Most power supplies people are used to using are constant voltage supplies. That means, they always (try to) supply the same voltage, no matter what the load is ("voltage regulation"). If you have a 5V supply, and attach a 1K resistor to it, then it will put 5V of potential across the resistor, and that will result in 5 mA of current flowing through it. If you attach a 100 ohm resistor, it will still put the same 5V of potential across it, and there will be 50 mA of current instead.
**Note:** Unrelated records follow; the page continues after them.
(** [priceFetcher]: its state, and the data of the last completed load
    ([None] until one has completed). *)
Record Fetcher (P : Type) := mkFetcher {
  state : FetcherState;
  data : option (LoaderData P)
}.
Arguments mkFetcher {P} state data.
Arguments state {P} f.
Arguments data {P} f.

Definition is_idle (s : FetcherState) : bool :=
  match s with idle => true | _ => false end.

(** [Array.prototype.sort] without a comparator orders strings by their code
    units; it reorders the array it is called on. *)
Fixpoint insert_sorted (x : string) (l : list string) : list string :=
  match l with
  | [] => [x]
  | y :: rest => if String.leb x y then x :: l else y :: insert_sorted x rest
  end.

Definition sort (l : list string) : list string :=
  List.fold_right insert_sorted [] l.

(** [ids.join(',')] *)
Fixpoint join (ids : list string) : string :=
  match ids with
  | [] => ""
  | [x] => x
  | x :: rest => (x ++ "," ++ join rest)%string
  end.

(** [Object.keys(prices)]; the program sorts the keys or counts them, so
    their order is not observed. *)
Definition keys {P} (prices : gmap string P) : list string :=
  List.map fst (map_to_list prices).

Definition is_XAU_or_XAG (s : string) : bool :=
  String.eqb s "XAU" || String.eqb s "XAG".

Definition ids_of (keep : Asset -> bool) (portfolio : list Asset) : list string :=
  List.map id (List.filter keep portfolio).

(** [name.length > 0 ? prefix + ids.join(',') : ''] *)
Definition query_part (prefix : string) (ids : list string) : string :=
  if (0 <? List.length ids)%nat then (prefix ++ join ids)%string else "".

(** One evaluation of Effect 2. The result is the argument of
    [priceFetcher.load] when the effect calls it, and [None] when it does not.

    The three id arrays are sorted in place by [cryptoIds.sort()] and its two
    siblings after the query string has been built from them; every later read
    of [cryptoIds], so [cryptoIds[0]] for the needed chart name, sees the
    sorted array. *)
Definition effect2 {P}
    (portfolio : list Asset) (priceFetcher : Fetcher P)
    (initialLoaderData : LoaderData P) : option string :=
  if (0 <? List.length portfolio)%nat && is_idle (state priceFetcher) then
    let cryptoIds :=
      ids_of (fun asset => AssetType_eqb (type asset) crypto
                           && negb (String.eqb (id asset) "")) portfolio in
    let stockSymbols :=
      ids_of (fun asset => AssetType_eqb (type asset) stock
                           && negb (String.eqb (id asset) "")) portfolio in
    let commoditySymbols :=
      ids_of (fun asset => AssetType_eqb (type asset) commodity
                           && is_XAU_or_XAG (id asset)) portfolio in
    let cryptoQuery := query_part "&cryptoIds=" cryptoIds in
    let stockQuery := query_part "&stockSymbols=" stockSymbols in
    let commodityQuery := query_part "&commoditySymbols=" commoditySymbols in
    let query := ("?index" ++ cryptoQuery ++ stockQuery ++ commodityQuery)%string in
    let currentFetchedIds :=
      join (sort (keys (from_option currentPrices ∅ (data priceFetcher)))) in
    (* in-place sorts: the arrays are the sorted ones from here on *)
    let cryptoIds := sort cryptoIds in
    let stockSymbols := sort stockSymbols in
    let commoditySymbols := sort commoditySymbols in
    let neededIds := join (sort (cryptoIds ++ stockSymbols ++ commoditySymbols)) in
    let currentChartName :=
      from_option chartAssetName (chartAssetName initialLoaderData)
        (data priceFetcher) in
    let neededChartName :=
      match cryptoIds with
      | first :: _ => first
      | [] => "N/A"
      end in
    if negb (bool_decide (is_Some (data priceFetcher)))
       || negb (String.eqb neededIds currentFetchedIds)
       || negb (String.eqb neededChartName currentChartName)
    then Some query
    else None
  else if negb (is_idle (state priceFetcher)) then None
  else
    match data priceFetcher with
    | Some d =>
        if (0 <? List.length (keys (currentPrices d)))%nat
        then Some "?index" else None
    | None => None
    end.

(** ** The network, time and exceptions

    An adapter runs in a [World]: a clock in milliseconds and the log of what
    the adapter did so far. A vendor is an oracle giving, for the world in
    which a request is issued and its URL, what [fetch] does and how long it
    takes. [setTimeout(resolve, ms)] moves the clock forward by [ms]. *)

Inductive Error := FetchFailed | HttpError | SyntaxError | TypeError.

Inductive Result (A : Type) :=
| Ok (a : A)
| Thrown (e : Error).
Arguments Ok {A} a.
Arguments Thrown {A} e.

Inductive Event :=
| Slept (ms : N)
| Requested (url : string).

Record World := mkWorld {
  clock : N;
  log : list Event
}.

(** [fetch] rejects ([None]) or resolves with a response: [response.ok], and
    the value [response.json()] resolves with ([None] when it rejects). *)
Record Response (B : Type) := mkResponse {
  ok : bool;
  json : option B
}.
Arguments mkResponse {B} ok json.
Arguments ok {B} r.
Arguments json {B} r.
However, every power supply has a limit to how much current it can actually supply. If the load tries to pull too much current (assuming something doesn't just go "poof" somewhere), generally what will happen is that the power supply won't actually be able to maintain the voltage level it's supposed to any more, and the voltage will drop (so it might only supply 4V or 3V instead of the 5V it's supposed to). Essentially, the voltage will drop as much as is necessary until the resulting amount of current being drawn isn't more than what the supply can provide.
And at this point, our "constant voltage" (voltage stays the same, current may vary) supply is actually functioning like a "constant current" (current stays the same, voltage may vary) supply instead. Most power supplies aren't designed to function in this mode, though, and doing so can cause things to fail or other weird behaviors. However, it is possible to design (or discover) power sources which do operate just fine in this mode instead, which can sometimes actually be useful.
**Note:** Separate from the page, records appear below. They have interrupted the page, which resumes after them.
(** The same event with the entry [eventRaisesExceptions] set to [False]:
    what a publisher writes to have the faults of its message answered
    rather than raised. *)
Definition quiet_event_context (path method : string) (body : pyval) : pyval :=
  match init_event_context path method body with
  | PDict kvs => PDict (kvs ++ [("eventRaisesExceptions", PBool false)])
  | v => v
  end.

(** The documents the stand-in decoder knows: [loads] inverts [dumps_text]
    on them and takes any other text for malformed JSON. *)
Definition documents : list pyval :=
  [PDict [];
   PInt 1;
   init_event_context "/" "GET" (PStr "{}");
   init_event_context "/raise_400" "GET" (PStr "{}");
   init_event_context "/raise_500" "GET" (PStr "{}");
   quiet_event_context "/raise_500" "GET" (PStr "{}")].

Definition known_document (text : string) : result pyval :=
  match
    List.find (λ d, bool_decide (dumps_text d = Some text)) documents
  with
  | Some d => Return d
  | None => Raise JSONDecodeError
  end.

(** [json.loads] of the standard library, the fallback of [json.py]: a
    [str] is parsed as it is, [bytes] and [bytearray] are decoded as UTF-8
    first, which raises [UnicodeDecodeError] on bytes that are not UTF-8,
    and any other object is a [TypeError].  (Byte-order marks and the
    decoder's detection of UTF-16 and UTF-32 input, by zero bytes in front,
    are not modelled.) *)
Definition fixture_loads (v : pyval) : result pyval :=
  match v with
  | PStr s => known_document s
  | PBin Bytes bs | PBin ByteArray bs =>
      match utf8_code_points bs with
      | Some _ => known_document (String.string_of_list_byte bs)
      | None => Raise UnicodeDecodeError
      end
  | _ => Raise TypeError
  end.

Definition fixture_status_message (status : Z) : string :=
  if Z.eqb status 400 then "Bad Request"
  else if Z.eqb status 401 then "Unauthorized"
  else if Z.eqb status 404 then "Not Found"
  else if Z.eqb status 405 then "Method Not Allowed"
  else if Z.eqb status 422 then "Unprocessable Entity"
  else if Z.eqb status 500 then "Internal Server Error"
  else if Z.eqb status 503 then "Service Unavailable"
  else EmptyString.

Definition fixture_externals : Externals := {|
  loads := fixture_loads;
  dumps v := match dumps_text v with
             | Some s => Return s
             | None => Raise TypeError
             end;
  py_str := fixture_str;
  get_status_message := fixture_status_message;
  status_code_from_exception e ev :=
    ((500, PNone),
     ev_set_error_detail (PStr "Traceback (most recent call last):") ev);
|}.

(** Route functions of [test_batch]: [get] returns [None], [get400] raises
    [HTTPException(400)], [get500] raises [ValueError("Invalid value.")]. *)
Definition get (kwargs : list (string * arg)) : result Coroutine :=
  Return (λ frame, Suspended (Done (Return (Content PNone), frame))).

Definition get400 (kwargs : list (string * arg)) : result Coroutine :=
  Return (λ frame, Done (Raise (HTTPException 400 PNone PNone), frame)).

Definition get500 (kwargs : list (string * arg)) : result Coroutine :=
  Return (λ frame, Done (Raise (ValueError "Invalid value."), frame)).

Definition routes : Routes :=
  Registry.register_all
    [ {| Registry.reg_path := "/"; Registry.reg_method := "GET";
         Registry.reg_status := None; Registry.reg_func := get;
         Registry.reg_params := [] |};
      {| Registry.reg_path := "/raise_400"; Registry.reg_method := "GET";
         Registry.reg_status := None; Registry.reg_func := get400;
         Registry.reg_params := [] |};
      {| Registry.reg_path := "/raise_500"; Registry.reg_method := "GET";
         Registry.reg_status := None; Registry.reg_func := get500;
         Registry.reg_params := [] |} ].

(** The serialized requests of [test_batch]. *)
Definition req (path : string) : pyval :=
  PStr (default EmptyString
          (dumps_text (init_event_context path "GET" (PStr "{}")))).

Definition quiet_req (path : string) : pyval :=
  PStr (default EmptyString
          (dumps_text (quiet_event_context path "GET" (PStr "{}")))).

Definition sqs_record (id : string) (body : pyval) : pyval :=
  PDict [("messageId", PStr id); ("body", body); ("eventSource", PStr "aws:sqs")].

Definition sns_record (id : string) (message : pyval) : pyval :=
  PDict [("messageId", PStr id); ("Sns", PDict [("Message", message)]);
         ("eventSource", PStr "aws:sns")].

Definition mq_event (messages : list pyval) : list (string * pyval) :=
  [("eventSource", PStr "aws:mq"); ("messages", PList messages)].

Definition mq_message (id : string) (data : pyval) : pyval :=
  PDict [("messageId", PStr id); ("data", data)].

(** The batches of [test_batch]: a queue batch whose items 2 and 3 fail,
    and a broker batch whose second message reaches [get500]. *)
Definition sqs_event : list (string * pyval) :=
  [("Records",
    PList [sqs_record "1" (req "/"); sqs_record "2" (req "/raise_400");
           sqs_record "3" (req "/raise_500"); sqs_record "4" (req "/")])].

Definition sns_event : list (string * pyval) :=
  [("Records", PList [sns_record "1" (req "/"); sns_record "2" (req "/")])].

Definition failing_mq_event : list (string * pyval) :=
  mq_event [mq_message "1" (req "/"); mq_message "2" (req "/raise_500")].

(** A topic batch whose second message asks for its faults to be answered. *)
Definition quiet_sns_event : list (string * pyval) :=
  [("Records",
    PList [sns_record "1" (req "/"); sns_record "2" (quiet_req "/raise_500")])].

(** A direct invocation, as [init_event_context] builds it. *)
Definition direct_event (path method : string) (body : pyval)
  : list (string * pyval) :=
  match init_event_context path method body with
  | PDict kvs => kvs
  | _ => []
  end.

(** The request of a direct invocation of [path] with [GET]. *)
Definition direct_request (path : string) : Request.t :=
  Request.__init__ Request.AwsRequest (init_event_context path "GET" PNone)
    PNone (PStr path) (PStr "GET") None PNone (PBool true).

(** The request of [test_binary_body]: the body [b"test"]. *)
Definition binary_request : Request.t :=
  Request.__init__ Request.Request PNone PNone (PStr "/") (PStr "POST") None
    (PBin Bytes (str_encode "test")) (PBool false).

(** A request whose body is the single byte [0xff], which is not UTF-8. *)
Definition undecodable_request : Request.t :=
  Request.__init__ Request.Request PNone PNone (PStr "/") (PStr "POST") None
    (PBin Bytes [Byte.xff]) (PBool false).

(** [Response(body, media_type="application/octet-stream")] of
    [test_binary_body], as [__init__] leaves it. *)
Definition binary_response : Response.t :=
  fst (Response.__init__ Response.Response (PBin Bytes (str_encode "test")) 200
         None (Some "application/octet-stream")
         (create_event binary_request)).

End Fixtures.

(** ** Vocabulary of the properties *)

(** [event] is a batch payload whose source names the kind [name] (the text
    after the colon: [sqs] for a queue, [sns] for a topic, [mq] for a
    broker). *)
Definition batch_of_kind (event : list (string * pyval)) (name : string) : Prop :=
  assoc_get "requestContext" event = None
  ∧ ∃ source, Backend.find_event_source event = Some (Return source)
              ∧ source_name source = Return name.

(** [r'] is the request object [r], possibly with its lazily computed
    attributes filled in. *)
Definition same_origin (r r' : Request.t) : Prop :=
  Request.cls r' = Request.cls r ∧ Request.event r' = Request.event r.

(** The pair reports a failure: [response.status_code >= 400]. *)
Definition failed (p : Response.t * Request.t) : bool :=
  (400 <=? Response._status_code (fst p))%Z.

(** The failure report of the queue trigger for the message ids [ids]. *)
Definition batchItemFailures (ids : list pyval) : pyval :=
  PDict [("batchItemFailures",
          PList (map (λ id, PDict [("itemIdentifier", id)]) ids))].

(** The entry of the request's event under the key [k]. *)
Definition event_entry (r : Request.t) (k : string) : option pyval :=
  match Request.event r with
  | PDict kvs => assoc_get k kvs
  | _ => None
  end.

(** The flag a decoded record asks for: its entry [eventRaisesExceptions],
    [True] when it has none. *)
Definition requested_flag (document : pyval) : pyval :=
  match document with
  | PDict kvs => default (PBool true) (assoc_get "eventRaisesExceptions" kvs)
  | _ => PBool true
  end.

(** The records of a batch payload, [event[key]] in iteration order, and
    the JSON text a record carries: [record["Sns"]["Message"]] for a topic,
    [record["data"]] for a broker. *)
Definition batch_records (event : list (string * pyval)) (key : string)
  : result (list pyval) :=
  getitem (PDict event) key ≫= iterate.

Definition topic_message (record : pyval) : result pyval :=
  getitem record "Sns" ≫= (λ sns, getitem sns "Message").

Definition broker_data (record : pyval) : result pyval :=
  getitem record "data".

(** The request of a direct invocation, or [dflt]. *)
Definition parsed_single (p : result parsed) (dflt : Request.t) : Request.t :=
  match p with
  | Return (Single r) => r
  | _ => dflt
  end.

(** The requests of a parse result and their [raises_exceptions] flags. *)
Definition parsed_requests (p : result parsed) : list Request.t :=
  match p with
  | Return (Single r) => [r]
  | Return (Many rs) => rs
  | Raise _ => []
  end.

Definition raises_flags (p : result parsed) : list pyval :=
  map Request._raises_exceptions (parsed_requests p).

(** An exception that is neither an [HTTPException] nor a
    [ValidationError]. *)
Definition unhandled_fault (e : exception) : Prop :=
  match e with
  | HTTPException _ _ _ | ValidationError _ => False
  | _ => True
  end.

(** Handling [request] returns the response and leaves the request object as
    in the pair [p]. *)
Definition handled `{!Externals}
    (routes : gmap string (gmap string Handler._APIRoute))
    (request : Request.t) (p : Response.t * Request.t) : Prop :=
  ∃ ev, force (Handler._handle_request routes request) = (Return (fst p), ev, snd p).

(** Every task gets more turns in [schedule] than it has suspension
    points. *)
Definition enough_turns {A} (schedule : list nat) (coros : list (coro A)) : Prop :=
  ∀ i c, coros !! i = Some c → (suspensions c < count_occ Nat.eq_dec schedule i)%nat.

(** The response envelope of a direct invocation. *)
Definition envelope (body : pyval) (response : Response.t)
    (is_base64_encoded : bool) : pyval :=
  PDict [("body", body);
         ("statusCode", PStr (str_of_int (Response._status_code response)));
         ("headers", PDict (Response._headers response));
         ("isBase64Encoded", PBool is_base64_encoded)].

(** The outcome of handling each request on its own, as pairs. *)
Definition handle_each `{!Externals}
    (routes : gmap string (gmap string Handler._APIRoute))
    (requests : list Request.t) : list (result Response.t * Request.t) :=
  map (λ request,
         let '(r, _, request1) := force (Handler._handle_request routes request) in
         (r, request1))
    requests.

(** The pairs among them that carry a response. *)
Definition returned_pairs (outcomes : list (result Response.t * Request.t))
  : list (Response.t * Request.t) :=
  omap (λ o, match fst o with
             | Return response => Some (response, snd o)
             | Raise _ => None
             end)
    outcomes.

(** ** The route decorators of [Handler]

    [delete], [get], [head], [options], [patch], [post] and [put] of
    [_core.py]: each is [_api_route] with its method name. *)

Module Decorators.
Import Handler.

Definition decorator : Type :=
  string → option Z → (list (string * arg) → result Coroutine) →
  list (string * param_cls) → Routes → result unit * Routes.

Definition delete : decorator := λ path status, _api_route path "DELETE" status.
Definition get : decorator := λ path status, _api_route path "GET" status.
Definition head : decorator := λ path status, _api_route path "HEAD" status.
Definition options : decorator := λ path status, _api_route path "OPTIONS" status.
Definition patch : decorator := λ path status, _api_route path "PATCH" status.
Definition post : decorator := λ path status, _api_route path "POST" status.
Definition put : decorator := λ path status, _api_route path "PUT" status.

(** The decorators with the method each one serves. *)
Definition all : list (string * decorator) :=
  [("DELETE", delete); ("GET", get); ("HEAD", head); ("OPTIONS", options);
   ("PATCH", patch); ("POST", post); ("PUT", put)].

End Decorators.

(** The route stored in the table under [(path, method)]. *)
Definition registered (routes : gmap string (gmap string Handler._APIRoute))
    (path method : string) : option Handler._APIRoute :=
  routes !! path ≫= (λ path_routes, path_routes !! method).

(** The route object [_api_route] builds. *)
Definition new_route (status : option Z)
    (f : list (string * Handler.arg) → result Handler.Coroutine)
    (ps : list (string * Handler.param_cls)) : Handler._APIRoute :=
  {| Handler.func := f;
     Handler.status_code := match status with
                            | Some c => if Z.eqb c 0 then 200 else c
                            | None => 200
                            end;
     Handler.params := ps |}.

(** The headers dictionary of an event: [event.get("headers") or dict()]. *)
Definition event_headers (event : list (string * pyval)) : list (string * pyval) :=
  match assoc_get "headers" event with
  | Some (PDict headers) => headers
  | _ => []
  end.

(** A character the Base64 decoder reads: one of the alphabet or the
    padding character. *)
Definition base64_significant (c : byte) : bool :=
  Base64.is_pad c || match Base64.val c with Some _ => true | None => false end.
So imagine a supply that has a maximum current it can supply of say, 50 mA, but it has no voltage regulation at all (so its voltage can go very high). If you don't connect anything to the output, there's nothing to cause any current flowing, so the voltage between the output pins might actually go up to hundreds of volts or more (but for now let's just say it tops out at 100V, for the sake of example).
But what happens when you connect something to it, like say a 100 ohm resistor? Well, initially, there will be, 100V across 100 ohms, so that would be a current of 1 A. But the supply can't physically provide 1 A of power, it can only do 50 mA, so that's just not gonna happen. So the voltage immediately drops instead: 50V? That's 500 mA, still too much, so it keeps dropping. 10V (100 mA)? Nope, still dropping. 5V? Hey, now we're at 50 mA, and we can actually supply that, so the power supply stabilizes at that point, and only provides a voltage of 5V to the load.
(This all happens very very quickly, so it's not something you would usually see, unless you were looking at it on an oscilloscope, etc, but it is basically exactly what happens with constant current supplies.)
If the load changes to, say, 200 ohms, well, then the power supply won't be being "pulled down" as much, so the voltage will naturally rise, and it can "bounce back" up to 10V instead (which balances out again at 50 mA, the same current as before, and everybody's happy).
Photovoltaic / betavoltaic cells basically work exactly the same way (except it's a natural property of the material/process, not something that was designed into it). They can potentially actually supply very high (static) voltages, but the moment that current starts flowing, the voltage they supply will drop until the current is at a level they can support, and they will naturally balance out at maintaining only the voltage which keeps that level of current flowing (whatever voltage that happens to be).